** Work order **
Using the records below, transcribe word for word the stretch from the line that contains "Definition malloc_get_numa_socket : Z" through the line that contains "Some (if negb", both end lines included, and nothing else.

:: Entries supplied

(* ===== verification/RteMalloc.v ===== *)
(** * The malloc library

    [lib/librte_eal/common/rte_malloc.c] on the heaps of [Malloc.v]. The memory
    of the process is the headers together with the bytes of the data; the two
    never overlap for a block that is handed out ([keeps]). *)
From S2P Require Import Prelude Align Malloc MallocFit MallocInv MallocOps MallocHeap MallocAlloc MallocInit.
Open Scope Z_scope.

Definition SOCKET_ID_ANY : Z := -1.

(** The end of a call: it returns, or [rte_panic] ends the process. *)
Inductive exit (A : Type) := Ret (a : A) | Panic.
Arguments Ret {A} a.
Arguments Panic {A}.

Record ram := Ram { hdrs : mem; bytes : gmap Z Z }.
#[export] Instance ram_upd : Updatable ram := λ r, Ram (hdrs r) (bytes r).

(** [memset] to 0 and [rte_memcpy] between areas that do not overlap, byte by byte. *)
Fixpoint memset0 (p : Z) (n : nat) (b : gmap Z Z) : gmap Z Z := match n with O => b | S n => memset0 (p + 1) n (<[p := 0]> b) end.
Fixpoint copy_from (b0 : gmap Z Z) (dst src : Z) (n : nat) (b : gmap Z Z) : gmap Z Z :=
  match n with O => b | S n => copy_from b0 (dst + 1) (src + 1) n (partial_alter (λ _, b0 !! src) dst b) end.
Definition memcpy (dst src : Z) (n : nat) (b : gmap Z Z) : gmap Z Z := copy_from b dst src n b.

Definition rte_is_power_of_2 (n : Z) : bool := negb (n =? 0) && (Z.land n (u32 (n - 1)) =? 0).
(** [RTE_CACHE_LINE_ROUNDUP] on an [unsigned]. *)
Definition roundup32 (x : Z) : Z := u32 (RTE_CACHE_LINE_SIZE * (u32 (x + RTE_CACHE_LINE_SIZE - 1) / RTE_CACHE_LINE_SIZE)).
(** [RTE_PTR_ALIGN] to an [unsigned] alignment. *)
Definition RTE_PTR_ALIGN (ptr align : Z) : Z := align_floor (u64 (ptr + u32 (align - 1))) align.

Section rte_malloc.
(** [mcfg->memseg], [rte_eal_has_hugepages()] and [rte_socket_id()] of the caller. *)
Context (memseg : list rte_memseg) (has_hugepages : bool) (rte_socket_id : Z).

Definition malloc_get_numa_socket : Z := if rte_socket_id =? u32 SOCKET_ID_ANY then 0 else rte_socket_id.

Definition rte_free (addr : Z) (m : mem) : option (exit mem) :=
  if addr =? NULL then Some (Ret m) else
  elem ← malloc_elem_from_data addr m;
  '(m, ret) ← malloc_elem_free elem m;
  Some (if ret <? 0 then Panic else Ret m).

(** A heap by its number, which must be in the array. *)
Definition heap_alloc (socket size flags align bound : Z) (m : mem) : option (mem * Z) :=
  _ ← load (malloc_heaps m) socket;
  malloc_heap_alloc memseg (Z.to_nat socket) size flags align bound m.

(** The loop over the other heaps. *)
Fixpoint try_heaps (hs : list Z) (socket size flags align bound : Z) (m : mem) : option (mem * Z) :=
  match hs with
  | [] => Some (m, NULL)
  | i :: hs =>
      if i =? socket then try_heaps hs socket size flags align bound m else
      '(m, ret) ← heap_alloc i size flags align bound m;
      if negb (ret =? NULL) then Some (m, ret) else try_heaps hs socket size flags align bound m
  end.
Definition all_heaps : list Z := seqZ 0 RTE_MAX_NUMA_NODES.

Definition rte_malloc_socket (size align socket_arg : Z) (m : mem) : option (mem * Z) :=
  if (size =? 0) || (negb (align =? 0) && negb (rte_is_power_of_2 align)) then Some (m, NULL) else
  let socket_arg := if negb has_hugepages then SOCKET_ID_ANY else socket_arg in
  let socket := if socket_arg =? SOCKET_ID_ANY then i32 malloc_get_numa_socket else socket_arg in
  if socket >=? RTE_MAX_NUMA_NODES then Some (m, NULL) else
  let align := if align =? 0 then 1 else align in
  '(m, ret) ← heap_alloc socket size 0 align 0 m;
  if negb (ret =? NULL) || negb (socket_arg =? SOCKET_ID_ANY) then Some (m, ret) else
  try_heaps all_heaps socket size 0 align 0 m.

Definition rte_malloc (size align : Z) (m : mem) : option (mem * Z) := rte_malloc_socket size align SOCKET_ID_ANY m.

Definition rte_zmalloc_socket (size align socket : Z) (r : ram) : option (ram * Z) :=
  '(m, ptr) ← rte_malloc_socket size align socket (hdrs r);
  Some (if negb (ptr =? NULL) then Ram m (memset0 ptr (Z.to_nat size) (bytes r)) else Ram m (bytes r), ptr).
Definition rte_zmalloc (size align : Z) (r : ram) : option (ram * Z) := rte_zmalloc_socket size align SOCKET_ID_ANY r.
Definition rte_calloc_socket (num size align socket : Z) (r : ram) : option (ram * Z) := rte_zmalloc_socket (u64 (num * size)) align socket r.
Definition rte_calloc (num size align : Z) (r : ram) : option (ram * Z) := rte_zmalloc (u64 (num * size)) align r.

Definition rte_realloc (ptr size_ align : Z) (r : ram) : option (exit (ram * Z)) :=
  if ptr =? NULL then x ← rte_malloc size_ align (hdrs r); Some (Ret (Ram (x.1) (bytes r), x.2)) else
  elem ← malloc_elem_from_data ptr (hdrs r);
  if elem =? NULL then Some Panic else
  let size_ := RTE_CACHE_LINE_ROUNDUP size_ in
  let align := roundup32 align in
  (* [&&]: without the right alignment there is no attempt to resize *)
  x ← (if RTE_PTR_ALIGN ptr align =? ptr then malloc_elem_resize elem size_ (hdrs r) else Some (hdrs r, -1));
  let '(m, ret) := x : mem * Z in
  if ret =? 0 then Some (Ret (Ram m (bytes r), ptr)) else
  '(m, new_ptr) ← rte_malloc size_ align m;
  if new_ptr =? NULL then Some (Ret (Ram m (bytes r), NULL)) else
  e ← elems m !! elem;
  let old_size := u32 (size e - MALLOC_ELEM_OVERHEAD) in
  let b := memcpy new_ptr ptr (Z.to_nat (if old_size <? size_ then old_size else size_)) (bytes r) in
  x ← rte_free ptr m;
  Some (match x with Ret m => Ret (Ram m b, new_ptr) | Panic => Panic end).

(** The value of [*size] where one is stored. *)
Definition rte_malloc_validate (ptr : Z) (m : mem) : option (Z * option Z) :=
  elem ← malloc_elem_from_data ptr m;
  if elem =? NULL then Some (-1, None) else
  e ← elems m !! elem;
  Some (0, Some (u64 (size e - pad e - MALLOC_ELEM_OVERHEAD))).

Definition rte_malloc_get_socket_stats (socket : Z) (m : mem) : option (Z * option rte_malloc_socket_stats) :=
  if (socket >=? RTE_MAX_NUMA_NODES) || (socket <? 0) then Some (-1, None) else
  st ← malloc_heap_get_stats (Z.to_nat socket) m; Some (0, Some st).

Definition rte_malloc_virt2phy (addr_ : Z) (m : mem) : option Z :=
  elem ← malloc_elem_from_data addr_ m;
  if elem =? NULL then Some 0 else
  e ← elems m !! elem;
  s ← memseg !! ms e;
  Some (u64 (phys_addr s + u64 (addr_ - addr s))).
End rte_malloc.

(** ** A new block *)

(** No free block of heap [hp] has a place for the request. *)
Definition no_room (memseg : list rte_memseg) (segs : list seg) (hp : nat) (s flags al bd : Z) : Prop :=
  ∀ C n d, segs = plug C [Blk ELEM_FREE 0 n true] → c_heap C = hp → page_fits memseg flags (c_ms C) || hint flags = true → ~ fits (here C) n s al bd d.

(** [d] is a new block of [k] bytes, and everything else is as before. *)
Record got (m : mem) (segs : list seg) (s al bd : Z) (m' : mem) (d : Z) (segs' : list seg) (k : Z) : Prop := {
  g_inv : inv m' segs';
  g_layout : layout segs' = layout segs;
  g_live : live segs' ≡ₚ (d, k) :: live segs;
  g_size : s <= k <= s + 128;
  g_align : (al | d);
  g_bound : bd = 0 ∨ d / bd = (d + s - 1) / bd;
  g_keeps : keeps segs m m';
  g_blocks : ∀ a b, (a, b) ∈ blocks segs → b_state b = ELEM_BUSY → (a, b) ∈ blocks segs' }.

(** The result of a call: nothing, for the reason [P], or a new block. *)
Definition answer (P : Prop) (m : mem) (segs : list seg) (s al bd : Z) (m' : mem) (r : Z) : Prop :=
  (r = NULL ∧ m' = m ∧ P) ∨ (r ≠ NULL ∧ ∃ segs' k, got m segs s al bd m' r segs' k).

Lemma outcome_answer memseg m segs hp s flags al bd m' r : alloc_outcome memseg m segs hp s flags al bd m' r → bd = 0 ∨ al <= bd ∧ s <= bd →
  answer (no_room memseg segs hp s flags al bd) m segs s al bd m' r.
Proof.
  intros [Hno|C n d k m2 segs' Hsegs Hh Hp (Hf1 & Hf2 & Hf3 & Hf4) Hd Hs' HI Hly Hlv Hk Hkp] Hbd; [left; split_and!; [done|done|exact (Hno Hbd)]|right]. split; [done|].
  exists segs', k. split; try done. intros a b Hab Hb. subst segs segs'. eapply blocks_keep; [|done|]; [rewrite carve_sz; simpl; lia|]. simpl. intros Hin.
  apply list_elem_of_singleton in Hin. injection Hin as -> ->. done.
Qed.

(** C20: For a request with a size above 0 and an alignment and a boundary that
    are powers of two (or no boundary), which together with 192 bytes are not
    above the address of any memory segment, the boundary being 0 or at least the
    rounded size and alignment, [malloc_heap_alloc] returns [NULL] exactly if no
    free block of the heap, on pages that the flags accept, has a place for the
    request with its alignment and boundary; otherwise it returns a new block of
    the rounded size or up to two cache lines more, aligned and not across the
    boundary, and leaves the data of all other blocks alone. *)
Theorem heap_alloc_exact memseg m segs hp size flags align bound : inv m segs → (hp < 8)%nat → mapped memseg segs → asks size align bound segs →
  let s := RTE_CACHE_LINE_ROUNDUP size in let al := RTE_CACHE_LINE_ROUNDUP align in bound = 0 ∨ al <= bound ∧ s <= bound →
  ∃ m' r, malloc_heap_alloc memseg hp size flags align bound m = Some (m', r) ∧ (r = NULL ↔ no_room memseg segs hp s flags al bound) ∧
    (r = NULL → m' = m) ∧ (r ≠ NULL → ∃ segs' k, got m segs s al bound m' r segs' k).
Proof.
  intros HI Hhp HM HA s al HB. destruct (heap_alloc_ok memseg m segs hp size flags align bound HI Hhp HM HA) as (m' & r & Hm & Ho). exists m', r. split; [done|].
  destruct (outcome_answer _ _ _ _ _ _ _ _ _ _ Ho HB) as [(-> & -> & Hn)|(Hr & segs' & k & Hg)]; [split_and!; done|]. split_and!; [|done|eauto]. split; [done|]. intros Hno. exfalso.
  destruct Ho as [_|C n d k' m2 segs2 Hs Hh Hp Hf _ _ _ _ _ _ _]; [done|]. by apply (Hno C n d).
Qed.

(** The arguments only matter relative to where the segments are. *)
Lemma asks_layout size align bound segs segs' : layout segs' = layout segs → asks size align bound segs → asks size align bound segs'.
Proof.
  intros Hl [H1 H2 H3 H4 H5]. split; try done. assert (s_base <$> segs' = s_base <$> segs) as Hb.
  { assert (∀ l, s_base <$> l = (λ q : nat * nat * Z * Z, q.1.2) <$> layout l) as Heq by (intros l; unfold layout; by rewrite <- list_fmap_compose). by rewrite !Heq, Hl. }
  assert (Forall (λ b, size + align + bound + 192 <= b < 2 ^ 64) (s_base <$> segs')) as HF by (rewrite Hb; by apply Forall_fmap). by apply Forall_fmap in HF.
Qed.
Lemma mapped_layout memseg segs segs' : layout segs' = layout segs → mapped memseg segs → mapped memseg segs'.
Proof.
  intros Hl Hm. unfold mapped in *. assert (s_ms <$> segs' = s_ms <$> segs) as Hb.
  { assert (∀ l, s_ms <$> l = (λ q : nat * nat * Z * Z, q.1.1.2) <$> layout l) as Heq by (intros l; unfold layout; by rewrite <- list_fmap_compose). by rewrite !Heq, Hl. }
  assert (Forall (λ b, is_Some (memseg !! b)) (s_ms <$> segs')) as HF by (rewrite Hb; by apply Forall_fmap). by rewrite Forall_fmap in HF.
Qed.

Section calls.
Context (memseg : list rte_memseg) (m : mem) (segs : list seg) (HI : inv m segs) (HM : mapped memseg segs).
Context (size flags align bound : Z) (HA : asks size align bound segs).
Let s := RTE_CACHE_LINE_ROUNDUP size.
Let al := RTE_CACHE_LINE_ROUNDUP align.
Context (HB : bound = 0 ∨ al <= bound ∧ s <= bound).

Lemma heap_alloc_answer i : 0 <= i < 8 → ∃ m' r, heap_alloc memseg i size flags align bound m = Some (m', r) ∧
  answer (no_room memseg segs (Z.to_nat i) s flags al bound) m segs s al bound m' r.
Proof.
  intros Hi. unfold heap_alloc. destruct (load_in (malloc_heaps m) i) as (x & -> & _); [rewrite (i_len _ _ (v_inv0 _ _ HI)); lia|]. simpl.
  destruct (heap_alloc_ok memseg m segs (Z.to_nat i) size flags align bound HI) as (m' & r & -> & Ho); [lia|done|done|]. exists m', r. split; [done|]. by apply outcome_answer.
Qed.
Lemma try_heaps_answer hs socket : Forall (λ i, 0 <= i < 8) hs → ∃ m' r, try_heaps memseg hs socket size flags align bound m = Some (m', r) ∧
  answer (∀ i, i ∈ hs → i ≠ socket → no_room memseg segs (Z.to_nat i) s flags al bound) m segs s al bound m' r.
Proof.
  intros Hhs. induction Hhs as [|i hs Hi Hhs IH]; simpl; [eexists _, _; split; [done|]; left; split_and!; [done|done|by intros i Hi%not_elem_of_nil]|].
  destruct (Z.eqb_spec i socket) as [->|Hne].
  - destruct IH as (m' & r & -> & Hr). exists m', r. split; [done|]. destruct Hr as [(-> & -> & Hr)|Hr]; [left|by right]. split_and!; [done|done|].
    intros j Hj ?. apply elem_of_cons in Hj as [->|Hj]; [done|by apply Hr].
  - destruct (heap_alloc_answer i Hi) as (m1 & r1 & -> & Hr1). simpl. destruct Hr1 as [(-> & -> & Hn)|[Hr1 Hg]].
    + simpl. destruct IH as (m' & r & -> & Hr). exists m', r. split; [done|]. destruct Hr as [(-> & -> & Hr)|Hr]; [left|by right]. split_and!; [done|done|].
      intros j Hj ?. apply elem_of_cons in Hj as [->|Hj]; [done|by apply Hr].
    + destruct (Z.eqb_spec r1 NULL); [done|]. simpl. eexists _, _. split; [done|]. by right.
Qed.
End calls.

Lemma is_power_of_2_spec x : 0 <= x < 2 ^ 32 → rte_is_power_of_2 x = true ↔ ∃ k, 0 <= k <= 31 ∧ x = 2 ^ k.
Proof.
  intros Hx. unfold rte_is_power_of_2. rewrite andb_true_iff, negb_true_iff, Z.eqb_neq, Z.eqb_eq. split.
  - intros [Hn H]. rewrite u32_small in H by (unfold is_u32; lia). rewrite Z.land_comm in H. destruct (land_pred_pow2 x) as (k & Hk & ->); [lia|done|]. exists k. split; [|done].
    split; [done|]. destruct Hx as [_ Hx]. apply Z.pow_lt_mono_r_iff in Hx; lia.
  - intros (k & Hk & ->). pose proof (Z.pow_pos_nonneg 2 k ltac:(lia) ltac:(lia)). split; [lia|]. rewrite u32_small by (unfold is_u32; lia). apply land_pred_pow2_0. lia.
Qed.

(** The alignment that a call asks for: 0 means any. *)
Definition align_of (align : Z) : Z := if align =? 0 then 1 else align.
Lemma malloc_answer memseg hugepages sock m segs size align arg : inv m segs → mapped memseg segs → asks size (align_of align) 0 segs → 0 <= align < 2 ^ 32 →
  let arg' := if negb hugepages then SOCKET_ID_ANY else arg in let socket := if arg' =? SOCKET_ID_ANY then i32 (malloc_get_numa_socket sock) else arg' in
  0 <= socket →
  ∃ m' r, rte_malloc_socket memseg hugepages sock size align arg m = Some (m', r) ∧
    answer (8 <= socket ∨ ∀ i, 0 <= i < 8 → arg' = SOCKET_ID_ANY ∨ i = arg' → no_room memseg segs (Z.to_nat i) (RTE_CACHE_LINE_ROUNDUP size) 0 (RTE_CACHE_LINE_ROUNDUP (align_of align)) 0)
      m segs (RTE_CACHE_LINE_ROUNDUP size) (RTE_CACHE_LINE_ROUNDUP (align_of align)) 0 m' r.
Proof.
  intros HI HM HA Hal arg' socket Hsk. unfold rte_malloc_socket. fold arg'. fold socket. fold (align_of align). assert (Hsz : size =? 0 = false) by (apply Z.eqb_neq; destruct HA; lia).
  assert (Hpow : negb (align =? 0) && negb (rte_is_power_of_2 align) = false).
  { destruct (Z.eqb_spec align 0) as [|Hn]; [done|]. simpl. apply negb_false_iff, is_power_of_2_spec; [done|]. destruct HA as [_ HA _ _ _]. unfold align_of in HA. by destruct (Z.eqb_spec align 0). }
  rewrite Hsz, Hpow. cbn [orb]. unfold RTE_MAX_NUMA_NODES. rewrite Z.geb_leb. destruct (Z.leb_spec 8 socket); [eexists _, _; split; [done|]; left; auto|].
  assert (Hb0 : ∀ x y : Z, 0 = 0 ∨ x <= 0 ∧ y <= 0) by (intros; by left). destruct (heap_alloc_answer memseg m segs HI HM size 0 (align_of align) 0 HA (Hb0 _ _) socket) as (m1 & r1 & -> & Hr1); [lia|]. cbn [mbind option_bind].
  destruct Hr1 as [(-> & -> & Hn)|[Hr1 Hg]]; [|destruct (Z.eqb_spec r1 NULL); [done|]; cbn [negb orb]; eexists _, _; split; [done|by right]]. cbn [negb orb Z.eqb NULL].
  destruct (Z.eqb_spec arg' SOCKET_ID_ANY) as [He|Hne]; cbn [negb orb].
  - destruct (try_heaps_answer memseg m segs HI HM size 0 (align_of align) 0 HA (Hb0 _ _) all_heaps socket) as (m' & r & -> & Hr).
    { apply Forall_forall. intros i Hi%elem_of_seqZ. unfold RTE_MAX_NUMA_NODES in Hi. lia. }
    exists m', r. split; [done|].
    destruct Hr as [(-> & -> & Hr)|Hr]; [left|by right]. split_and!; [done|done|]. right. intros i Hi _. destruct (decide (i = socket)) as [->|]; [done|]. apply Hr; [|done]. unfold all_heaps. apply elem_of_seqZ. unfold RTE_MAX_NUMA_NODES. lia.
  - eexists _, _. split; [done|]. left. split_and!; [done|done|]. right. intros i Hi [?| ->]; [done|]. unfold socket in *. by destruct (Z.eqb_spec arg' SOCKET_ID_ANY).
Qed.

::::

** Completed exercise **
Definition malloc_get_numa_socket : Z := if rte_socket_id =? u32 SOCKET_ID_ANY then 0 else rte_socket_id.

Definition rte_free (addr : Z) (m : mem) : option (exit mem) :=
  if addr =? NULL then Some (Ret m) else
  elem ← malloc_elem_from_data addr m;
  '(m, ret) ← malloc_elem_free elem m;
  Some (if ret <? 0 then Panic else Ret m).

(** A heap by its number, which must be in the array. *)
Definition heap_alloc (socket size flags align bound : Z) (m : mem) : option (mem * Z) :=
  _ ← load (malloc_heaps m) socket;
  malloc_heap_alloc memseg (Z.to_nat socket) size flags align bound m.

(** The loop over the other heaps. *)
Fixpoint try_heaps (hs : list Z) (socket size flags align bound : Z) (m : mem) : option (mem * Z) :=
  match hs with
  | [] => Some (m, NULL)
  | i :: hs =>
      if i =? socket then try_heaps hs socket size flags align bound m else
      '(m, ret) ← heap_alloc i size flags align bound m;
      if negb (ret =? NULL) then Some (m, ret) else try_heaps hs socket size flags align bound m
  end.
Definition all_heaps : list Z := seqZ 0 RTE_MAX_NUMA_NODES.

Definition rte_malloc_socket (size align socket_arg : Z) (m : mem) : option (mem * Z) :=
  if (size =? 0) || (negb (align =? 0) && negb (rte_is_power_of_2 align)) then Some (m, NULL) else
  let socket_arg := if negb has_hugepages then SOCKET_ID_ANY else socket_arg in
  let socket := if socket_arg =? SOCKET_ID_ANY then i32 malloc_get_numa_socket else socket_arg in
  if socket >=? RTE_MAX_NUMA_NODES then Some (m, NULL) else
  let align := if align =? 0 then 1 else align in
  '(m, ret) ← heap_alloc socket size 0 align 0 m;
  if negb (ret =? NULL) || negb (socket_arg =? SOCKET_ID_ANY) then Some (m, ret) else
  try_heaps all_heaps socket size 0 align 0 m.

Definition rte_malloc (size align : Z) (m : mem) : option (mem * Z) := rte_malloc_socket size align SOCKET_ID_ANY m.

Definition rte_zmalloc_socket (size align socket : Z) (r : ram) : option (ram * Z) :=
  '(m, ptr) ← rte_malloc_socket size align socket (hdrs r);
  Some (if negb (ptr =? NULL) then Ram m (memset0 ptr (Z.to_nat size) (bytes r)) else Ram m (bytes r), ptr).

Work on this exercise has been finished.